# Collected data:
┄┄┄┄┄┄┄┄┄┄
(** * parse_to_csv: the simulation-log transformer

    A shallow embedding of [scripts/parse_to_csv.py] and the properties of
    its line parser, its per-symbol aggregation and its two output tables.

    Text is modelled with [string] and [list ascii] (one character per code
    point below 256), Python floats with the binary64 instance of the
    Standard Library's [SpecFloat], Python integers with [Z], the six
    dictionaries of the aggregation with [gmap string _], and the file
    system with a finite map from paths to nodes. *)

From Stdlib Require Import ZArith Ascii String List Lia.
From Stdlib Require Import Floats.SpecFloat.
From stdpp Require Import gmap strings list sorting.

Local Open Scope Z_scope.

(** ** Exceptions and results *)

Inductive exn :=
| ValueError
| TypeError
| KeyError
| OverflowError
| FileNotFoundError
| FileExistsError
| IsADirectoryError.

Inductive outcome (A : Type) :=
| Ok (a : A)
| Raise (e : exn).
Arguments Ok {A} a.
Arguments Raise {A} e.

Definition obind {A B} (m : outcome A) (k : A -> outcome B) : outcome B :=
  match m with
  | Ok a => k a
  | Raise e => Raise e
  end.

Notation "'let?' x := m 'in' k" := (obind m (fun x => k))
  (at level 10, x name, m at level 100, k at level 200).

(** ** Characters and text *)

Module Text.

Definition nl : ascii := "010"%char.
Definition cr : ascii := "013"%char.

(** [str.isspace] on one character, as used by [\s] and by [str.strip]:
    TAB..CR, FS..US, space, NEL and NBSP. *)
Definition isspace (c : ascii) : bool :=
  let n := N_of_ascii c in
  ((9 <=? n) && (n <=? 13) || (28 <=? n) && (n <=? 32)
   || (n =? 133) || (n =? 160))%N.

(** The decimal value of a digit character. *)
Definition digit_value (c : ascii) : option Z :=
  let n := N_of_ascii c in
  if ((48 <=? n) && (n <=? 57))%N then Some (Z.of_N n - 48) else None.

Definition isdigit (c : ascii) : bool :=
  match digit_value c with Some _ => true | None => false end.

Fixpoint lstrip (s : list ascii) : list ascii :=
  match s with
  | c :: s' => if isspace c then lstrip s' else s
  | [] => []
  end.

(** [s.strip()] *)
Definition strip (s : list ascii) : list ascii :=
  rev (lstrip (rev (lstrip s))).

Fixpoint starts_with (p s : list ascii) : bool :=
  match p, s with
  | [], _ => true
  | a :: p', b :: s' => if Ascii.eqb a b then starts_with p' s' else false
  | _ :: _, [] => false
  end.

(** [needle in s] *)
Fixpoint contains (needle s : list ascii) : bool :=
  starts_with needle s ||
  match s with
  | [] => false
  | _ :: s' => contains needle s'
  end.

(** Universal newlines on reading: CR LF and a lone CR become LF. *)
Fixpoint translate_newlines (s : list ascii) : list ascii :=
  match s with
  | [] => []
  | c :: s' =>
      if Ascii.eqb c cr then
        match s' with
        | d :: s'' => if Ascii.eqb d nl then nl :: translate_newlines s''
                      else nl :: translate_newlines s'
        | [] => [nl]
        end
      else c :: translate_newlines s'
  end.

(** The lines a text file yields when iterated: each keeps its LF. *)
Fixpoint split_lines (cur : list ascii) (s : list ascii) : list (list ascii) :=
  match s with
  | [] => match cur with [] => [] | _ => [rev cur] end
  | c :: s' =>
      if Ascii.eqb c nl then rev (c :: cur) :: split_lines [] s'
      else split_lines (c :: cur) s'
  end.

Definition readlines (content : string) : list string :=
  map string_of_list_ascii
      (split_lines [] (translate_newlines (list_ascii_of_string content))).

End Text.

(** ** Binary64 floats *)

Module Float64.

Definition float := spec_float.
Definition prec : Z := 53.
Definition emax : Z := 1024.

Definition zero : float := S754_zero false.
Definition add : float -> float -> float := SFadd prec emax.
Definition mul : float -> float -> float := SFmul prec emax.
Definition div : float -> float -> float := SFdiv prec emax.
Definition ltb : float -> float -> bool := SFltb.
Definition leb : float -> float -> bool := SFleb.
Definition eqb : float -> float -> bool := SFeqb.

Definition is_nan (x : float) : bool :=
  match x with S754_nan => true | _ => false end.

(** The double nearest to [n / d] (ties to even), with sign [neg]. *)
Definition of_ratio (neg : bool) (n d : positive) : float :=
  let '(mz, ez, lz) := SFdiv_core_binary prec emax (Zpos n) 0 (Zpos d) 0 in
  binary_round_aux prec emax neg mz ez lz.

(** The double nearest to an integer. *)
Definition of_Z (z : Z) : float := binary_normalize prec emax z 0 false.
┄┄┄┄┄┄┄┄┄┄
# Work item:
Retype only the lines above between the line with "Local Open Scope Z_scope." and the line with "TAB..CR, FS..US, space, NEL and NBSP. *)", counting those two lines as well, and keep every character as it is.

# Solution to this task:
Local Open Scope Z_scope.

(** ** Exceptions and results *)

Inductive exn :=
| ValueError
| TypeError
| KeyError
| OverflowError
| FileNotFoundError
| FileExistsError
| IsADirectoryError.

Inductive outcome (A : Type) :=
| Ok (a : A)
| Raise (e : exn).
Arguments Ok {A} a.
Arguments Raise {A} e.

Definition obind {A B} (m : outcome A) (k : A -> outcome B) : outcome B :=
  match m with
  | Ok a => k a
  | Raise e => Raise e
  end.

Notation "'let?' x := m 'in' k" := (obind m (fun x => k))
  (at level 10, x name, m at level 100, k at level 200).

(** ** Characters and text *)

Module Text.

Definition nl : ascii := "010"%char.
Definition cr : ascii := "013"%char.

(** [str.isspace] on one character, as used by [\s] and by [str.strip]:
    TAB..CR, FS..US, space, NEL and NBSP. *)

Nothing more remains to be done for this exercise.